Hoogendoorn wrote the first draft in 2001, but found it difficult and moved on to other plays. However, he always intended to come back to Warts and All and his perseverance paid off. A few weeks ago it was runner-up in the BATS Theatre Company's Edythe Edythe Brook Cooper Playwriting Competition, winning him $1000.
Warts and All is about 17-year-old Simon (Will Huang), who has been having a hard time. He has developed osteoarthritis, which has destroyed his promising running career, has failed his HSC and his family has sent him to stay with his grandmother, Margaret (Helen Vaughan-Roberts), to help him sort out his life.

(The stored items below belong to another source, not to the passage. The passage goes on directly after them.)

(* ===== verification/Sockets.v ===== *)
(** * Sockets (src/code/lib/sysdep.cc: [OpenSocket], [CloseSocket],
    [InitSocketName], [AssignNameToSocket], [DeAssignNameToSocket];
    src/code/machine/network.cc: the constructor and destructor of
    [NetworkInput])

    The host's datagram sockets with names in the file system, and how a
    simulated machine opens and closes its own.  Network.v takes a socket to be
    a queue ([SocketLaws]); here a machine that has been constructed is shown to
    have one, whatever an earlier run has left behind. *)

From stdpp Require Import strings pretty.
From S2P Require Import Prelude Text Network AddrSpace Host.
#[local] Open Scope Z_scope.

(** The sockets of the host as one process sees them: names, each of a socket or
    of some other file; the descriptors of the process; and the datagrams that
    wait at every open socket, of this and of other processes. *)
Record Sockets := mkSockets {
  sk_names : gmap (list Z) (option positive);
  sk_fds : gmap Z positive;
  sk_queue : gmap positive (list (list Z));
}.

(** ** The host *)

(** A number that no socket and no name uses. *)
Definition fresh_socket (s : Sockets) : positive :=
  fresh (dom (sk_queue s) ∪ set_omap id (map_img (sk_names s) : gset (option positive)) : gset positive).

(** socket(2), when the process has not reached its [limit] of descriptors *)
Definition host_socket (limit : nat) (s : Sockets) : Sockets * Z :=
  if bool_decide (limit <= base.size (sk_fds s))%nat then (s, -1)
  else
    let fd := free_fd (sk_fds s) in
    let i := fresh_socket s in
    (mkSockets (sk_names s) (<[fd := i]> (sk_fds s)) (<[i := []]> (sk_queue s)), fd).

(** close(2) of the only descriptor of a socket; the name stays. *)
Definition host_close_socket (fd : Z) (s : Sockets) : Sockets * Z :=
  match sk_fds s !! fd with
  | None => (s, -1)
  | Some i => (mkSockets (sk_names s) (delete fd (sk_fds s)) (delete i (sk_queue s)), 0)
  end.

(** unlink(2) *)
Definition host_unlink_name (name : list Z) (s : Sockets) : Sockets * Z :=
  match sk_names s !! name with
  | None => (s, -1)
  | Some _ => (mkSockets (delete name (sk_names s)) (sk_fds s) (sk_queue s), 0)
  end.

(** bind(2): not to a name that exists, and not a second name. *)
Definition host_bind (fd : Z) (name : list Z) (s : Sockets) : Sockets * Z :=
  match sk_fds s !! fd with
  | None => (s, -1)
  | Some i =>
      if decide (is_Some (sk_names s !! name) \/ Some i ∈ (map_img (sk_names s) : gset (option positive))) then (s, -1)
      else (mkSockets (<[name := Some i]> (sk_names s)) (sk_fds s) (sk_queue s), 0)
  end.

(** sendto(2), recvfrom(2) and select(2) on datagram sockets *)
Definition host_sendto_name (name data : list Z) (s : Sockets) : Sockets * Z :=
  match sk_names s !! name with
  | Some (Some i) =>
      match sk_queue s !! i with
      | Some q => (mkSockets (sk_names s) (sk_fds s) (<[i := q ++ [data]]> (sk_queue s)), Z.of_nat (length data))
      | None => (s, -1)
      end
  | _ => (s, -1)
  end.
Definition inbound_of (fd : Z) (s : Sockets) : list (list Z) := default [] (sk_fds s !! fd ≫= (fun i => sk_queue s !! i)).
Definition host_recvfrom_fd (fd : Z) (s : Sockets) : Sockets * Z * list Z :=
  match sk_fds s !! fd, inbound_of fd s with
  | Some i, p :: q => (mkSockets (sk_names s) (sk_fds s) (<[i := q]> (sk_queue s)), Z.of_nat (length p), p)
  | _, _ => (s, -1, [])
  end.
Definition host_select_fd (fd : Z) (s : Sockets) : Z :=
  match sk_fds s !! fd with
  | None => -1
  | Some _ => match inbound_of fd s with [] => 0 | _ => 1 end
  end.

(** ** sysdep.cc *)
Definition OpenSocket (limit : nat) (s : Sockets) : outcome (Sockets * Z) :=
  let '(s, sockID) := host_socket limit s in
  _ ← ASSERT (0 <=? sockID);
  Ok (s, sockID).
Definition CloseSocket (sockID : Z) (s : Sockets) : Sockets := (host_close_socket sockID s).1.

(** [strcpy(uname->sun_path, name)] into 108 bytes *)
Definition InitSocketName (name : list Z) : outcome (list Z) :=
  if (length name <? 108)%nat then Ok name else Err Undefined.
Definition AssignNameToSocket (socketName : list Z) (sockID : Z) (s : Sockets) : outcome Sockets :=
  let '(s, _) := host_unlink_name socketName s in
  uName ← InitSocketName socketName;
  let '(s, retVal) := host_bind sockID uName s in
  _ ← ASSERT (0 <=? retVal);
  Ok s.
Definition DeAssignNameToSocket (socketName : list Z) (s : Sockets) : Sockets := (host_unlink_name socketName s).1.

(** ** network.cc *)

(** [sprintf(sockName, "SOCKET_%d", hostName)] *)
Definition sockName (hostName : Z) : list Z := text "SOCKET_" ++ number hostName.

(** The socket of [NetworkInput::NetworkInput] and [~NetworkInput]. *)
Definition open_input (limit : nat) (hostName : Z) (s : Sockets) : outcome (Sockets * Z) :=
  '(s, sock) ← OpenSocket limit s;
  s ← AssignNameToSocket (sockName hostName) sock s;
  Ok (s, sock).
Definition close_input (hostName sock : Z) (s : Sockets) : Sockets := DeAssignNameToSocket (sockName hostName) (CloseSocket sock s).

(** The host as the devices of this process use it. *)
Definition socket_view (sock : Z) : HostSockets Sockets :=
  Build_HostSockets Sockets (host_select_fd sock) (host_recvfrom_fd sock) (fun to p s => host_sendto_name (sockName to) p s).

(** ** What a machine gets *)

(** The socket [sock] of this process is the one that machine number [me] is
    reached by, and it has no other name. *)
Definition listening (me sock : Z) (s : Sockets) : Prop :=
  exists i q, sk_fds s !! sock = Some i /\ sk_queue s !! i = Some q /\ sk_names s !! sockName me = Some (Some i) /\
    forall nm, sk_names s !! nm = Some (Some i) -> nm = sockName me.

Lemma text_inj s t : text s = text t -> s = t.
Proof.
  revert t. induction s as [|c s IH]; intros [|d t]; cbn; try done. intros [= Hc Hs].
  f_equal; [|by apply IH]. apply N2Z.inj in Hc. rewrite <- (Ascii.ascii_N_embedding c), <- (Ascii.ascii_N_embedding d). by rewrite Hc.
Qed.

Lemma sockName_inj a b : sockName a = sockName b -> a = b.
Proof. unfold sockName, number. intros E%app_inv_head. apply text_inj in E. by apply (inj pretty). Qed.

Lemma fresh_socket_ok s : sk_queue s !! fresh_socket s = None /\ forall nm, sk_names s !! nm <> Some (Some (fresh_socket s)).
Proof.
  assert (fresh_socket s ∉ (dom (sk_queue s) ∪ set_omap id (map_img (sk_names s) : gset (option positive)) : gset positive)) as Hf
    by (unfold fresh_socket; apply is_fresh).
  apply not_elem_of_union in Hf as [H1 H2]. split; [by apply not_elem_of_dom|]. intros nm Hn. apply H2.
  apply elem_of_set_omap. exists (Some (fresh_socket s)). split; [|done]. by eapply elem_of_map_img_2.
Qed.

(** The constructor succeeds, even if the name is left from a run that was not
    closed, and leaves the sockets and the names of the other machines alone. *)
Lemma open_input_ok limit me s :
  (base.size (sk_fds s) < limit)%nat -> (length (sockName me) < 108)%nat ->
  exists s' sock, open_input limit me s = Ok (s', sock) /\ listening me sock s' /\ inbound_of sock s' = [] /\
    (forall nm, nm <> sockName me -> sk_names s' !! nm = sk_names s !! nm) /\
    (forall fd i, sk_fds s !! fd = Some i -> sk_fds s' !! fd = Some i) /\
    (forall i q, sk_queue s !! i = Some q -> sk_queue s' !! i = Some q).
Proof.
  intros Hlim Hlen. destruct (fresh_socket_ok s) as [Hq Hn]. set (i := fresh_socket s) in *. set (fd := free_fd (sk_fds s)).
  pose proof (free_fd_free (sk_fds s)) as Hfd. fold fd in Hfd.
  unfold open_input, OpenSocket, host_socket. rewrite bool_decide_false by lia. fold i fd.
  rewrite (proj2 (Z.leb_le 0 fd)) by apply free_fd_nonneg. cbn [ASSERT mbind outcome_bind].
  unfold AssignNameToSocket, InitSocketName. rewrite (proj2 (Nat.ltb_lt _ _)) by done.
  set (s1 := mkSockets (sk_names s) _ _).
  assert (exists r, host_unlink_name (sockName me) s1 = (mkSockets (delete (sockName me) (sk_names s)) (sk_fds s1) (sk_queue s1), r)) as [r ->].
  { unfold host_unlink_name. cbn [s1 sk_names]. destruct (sk_names s !! sockName me) eqn:E; eexists; [done|]. by rewrite delete_id. }
  cbn [mbind outcome_bind]. unfold host_bind. cbn [sk_fds s1 sk_names]. rewrite lookup_insert_eq. rewrite decide_False.
  2: { intros [[x Hx]|Hi]; [by rewrite lookup_delete_eq in Hx|]. apply elem_of_map_img in Hi as (nm & Hi).
       apply lookup_delete_Some in Hi as [_ Hi]. by apply Hn in Hi. }
  cbn [Z.leb Z.compare ASSERT mbind outcome_bind]. eexists _, fd. split; [reflexivity|]. split_and!.
  - exists i, []. cbn [sk_fds sk_queue sk_names s1]. rewrite !lookup_insert_eq. split_and!; [done..|]. intros nm Hnm.
    destruct (decide (nm = sockName me)) as [->|Hne]; [done|]. rewrite lookup_insert_ne in Hnm by done.
    apply lookup_delete_Some in Hnm as [_ Hnm]. by apply Hn in Hnm.
  - unfold inbound_of. cbn [sk_fds sk_queue s1]. rewrite lookup_insert_eq. cbn. by rewrite lookup_insert_eq.
  - intros nm Hne. cbn [sk_names]. rewrite lookup_insert_ne, lookup_delete_ne by done. done.
  - intros fd' j Hj. cbn [sk_fds s1]. rewrite lookup_insert_ne; [done|]. intros <-. congruence.
  - intros j q Hj. cbn [sk_queue s1]. rewrite lookup_insert_ne; [done|]. intros <-. congruence.
Qed.

(** Between construction and destruction the socket is what [SocketLaws] says, and
    datagrams for other machines do not reach it. *)
Theorem listening_socket me sock s :
  listening me sock s ->
  host_select_fd sock s = (if decide (inbound_of sock s = []) then 0 else 1) /\
  (forall p q, inbound_of sock s = p :: q -> exists s', host_recvfrom_fd sock s = (s', Z.of_nat (length p), p) /\
     inbound_of sock s' = q /\ listening me sock s') /\
  (forall p, exists s', host_sendto_name (sockName me) p s = (s', Z.of_nat (length p)) /\
     inbound_of sock s' = inbound_of sock s ++ [p] /\ listening me sock s') /\
  (forall to p s' r, to <> me -> host_sendto_name (sockName to) p s = (s', r) ->
     inbound_of sock s' = inbound_of sock s /\ listening me sock s') /\
  sk_names (close_input me sock s) !! sockName me = None.
Proof.
  intros (i & q0 & Hfd & Hq & Hn & Hu). assert (inbound_of sock s = q0) as Hin by (unfold inbound_of; rewrite Hfd; cbn; by rewrite Hq).
  split_and!.
  - unfold host_select_fd. rewrite Hfd, Hin. by destruct q0.
  - intros p q Hpq. unfold host_recvfrom_fd. rewrite Hfd, Hpq. eexists. split; [reflexivity|]. split.
    + unfold inbound_of. cbn [sk_fds sk_queue]. rewrite Hfd. cbn. by rewrite lookup_insert_eq.
    + exists i, q. cbn [sk_fds sk_queue sk_names]. by rewrite lookup_insert_eq.
  - intros p. unfold host_sendto_name. rewrite Hn, Hq. eexists. split; [reflexivity|]. split.
    + unfold inbound_of. cbn [sk_fds sk_queue]. rewrite Hfd. cbn. by rewrite lookup_insert_eq, Hq.
    + exists i, (q0 ++ [p]). cbn [sk_fds sk_queue sk_names]. by rewrite lookup_insert_eq.
  - intros to p s' r Hto. unfold host_sendto_name. destruct (sk_names s !! sockName to) as [[j|]|] eqn:Ej; [|intros [= <- <-]; split; [done|by exists i, q0]..].
    assert (j <> i) as Hji by (intros ->; apply Hu in Ej; by apply sockName_inj in Ej).
    destruct (sk_queue s !! j) as [qj|]; intros [= <- <-]; [|split; [done|by exists i, q0]].
    unfold inbound_of, listening. cbn [sk_fds sk_queue sk_names]. rewrite Hfd. cbn. rewrite lookup_insert_ne by done.
    split; [done|]. exists i, q0. by rewrite lookup_insert_ne.
  - unfold close_input, DeAssignNameToSocket, CloseSocket, host_close_socket. rewrite Hfd. unfold host_unlink_name. cbn [fst sk_names].
    rewrite Hn. cbn [fst sk_names]. apply lookup_delete_eq.
Qed.

(** A second process with the same number takes the name over: nothing that is
    sent to the number reaches the first one any more. *)
Lemma name_taken_over (me sock : Z) (s : Sockets) (names : gmap (list Z) (option positive)) (queue : gmap positive (list (list Z))) i j q :
  sk_fds s !! sock = Some i -> names !! sockName me = Some (Some j) -> i <> j -> queue !! j = Some q ->
  forall p, inbound_of sock (host_sendto_name (sockName me) p (mkSockets names (sk_fds s) queue)).1
    = inbound_of sock (mkSockets names (sk_fds s) queue).
Proof.
  intros Hfd Hn Hij Hq p. unfold host_sendto_name. cbn [sk_names sk_queue]. rewrite Hn, Hq. unfold inbound_of. cbn [fst sk_fds sk_queue].
  rewrite Hfd. cbn. by rewrite lookup_insert_ne.
Qed.

(** Once the machine has gone, [SendToSocket] tries ten times and drops the
    packet. *)
Lemma send_to_closed sock to p s :
  sk_names s !! sockName to = None -> p <> [] -> SendToSocket (H := socket_view sock) p to s = Ok s.
Proof.
  intros Hn Hp. unfold SendToSocket. generalize 10%nat as n. induction n as [|n IH]; [done|]. cbn [send_loop host_sendto socket_view].
  unfold host_sendto_name. rewrite Hn. destruct p as [|c p]; [done|]. cbn [length].
  rewrite (proj2 (Z.eqb_neq _ _)) by lia. cbn [Z.ltb Z.compare ASSERT mbind outcome_bind]. exact IH.
Qed.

''She tries to get him back to life,'' Hoogendoorn says, ''perhaps in working on the family history.''
Simon is reluctant, but but then something strange happens. He is visited by an amnesiac ghost (Robert De Fries), known as ''Coach'' because of how he is dressed, who has to find out who he is and right a wrong from the past. And it just might have something to do with Simon's family.
His interest now piqued, Simon does some investigating and gets in touch with his grandmother's estranged cousin, Alice (Oliver Baudert).
This causes some problems and brings him into contact with other family members, including Kirsty (Adellene Fitzsimmons), Alice's granddaughter, who gets drawn into his quest.
Hoogendoorn thought casting Baudert in a female role would be interesting and points out other men have played women recently, such as Geoffrey Rush in The Importance of Being Earnest.
The play is a light comedy, but Hoogendoorn says it also has ''quite a lot of emotional impact'', dealing with family secrets and feuds, and Simon's uncertain situation and his dealings with family.
Hoogendoorn cast Huang because he looked a lot younger than his age. The 28-year-old has acted in a lot of musicals. He won a Canberra Area Theatre Award for his role in Avenue Q and recently appeared in Little Shop of Horrors and Hair, but he has also acted in plays, such as Home at the End, and is enjoying the challenge of this role.
''I'm reliving the ups and downs you have as someone growing up.'' His character ''has an enthusiasm for finding out the truth'', he says. ''He's someone I hope the people in the audience can relate to.''
Some of Hoogendoorn's plays have been performed outside Canberra. The Role Model has had three interstate productions, Alice of Hearts was produced at Helena College, Western Australia, in 2012, and in Helsinki, Finland. The Underground Ark was performed in Western Australia in 2013, and Sanity Man featured in Aberdeen, Scotland, this month.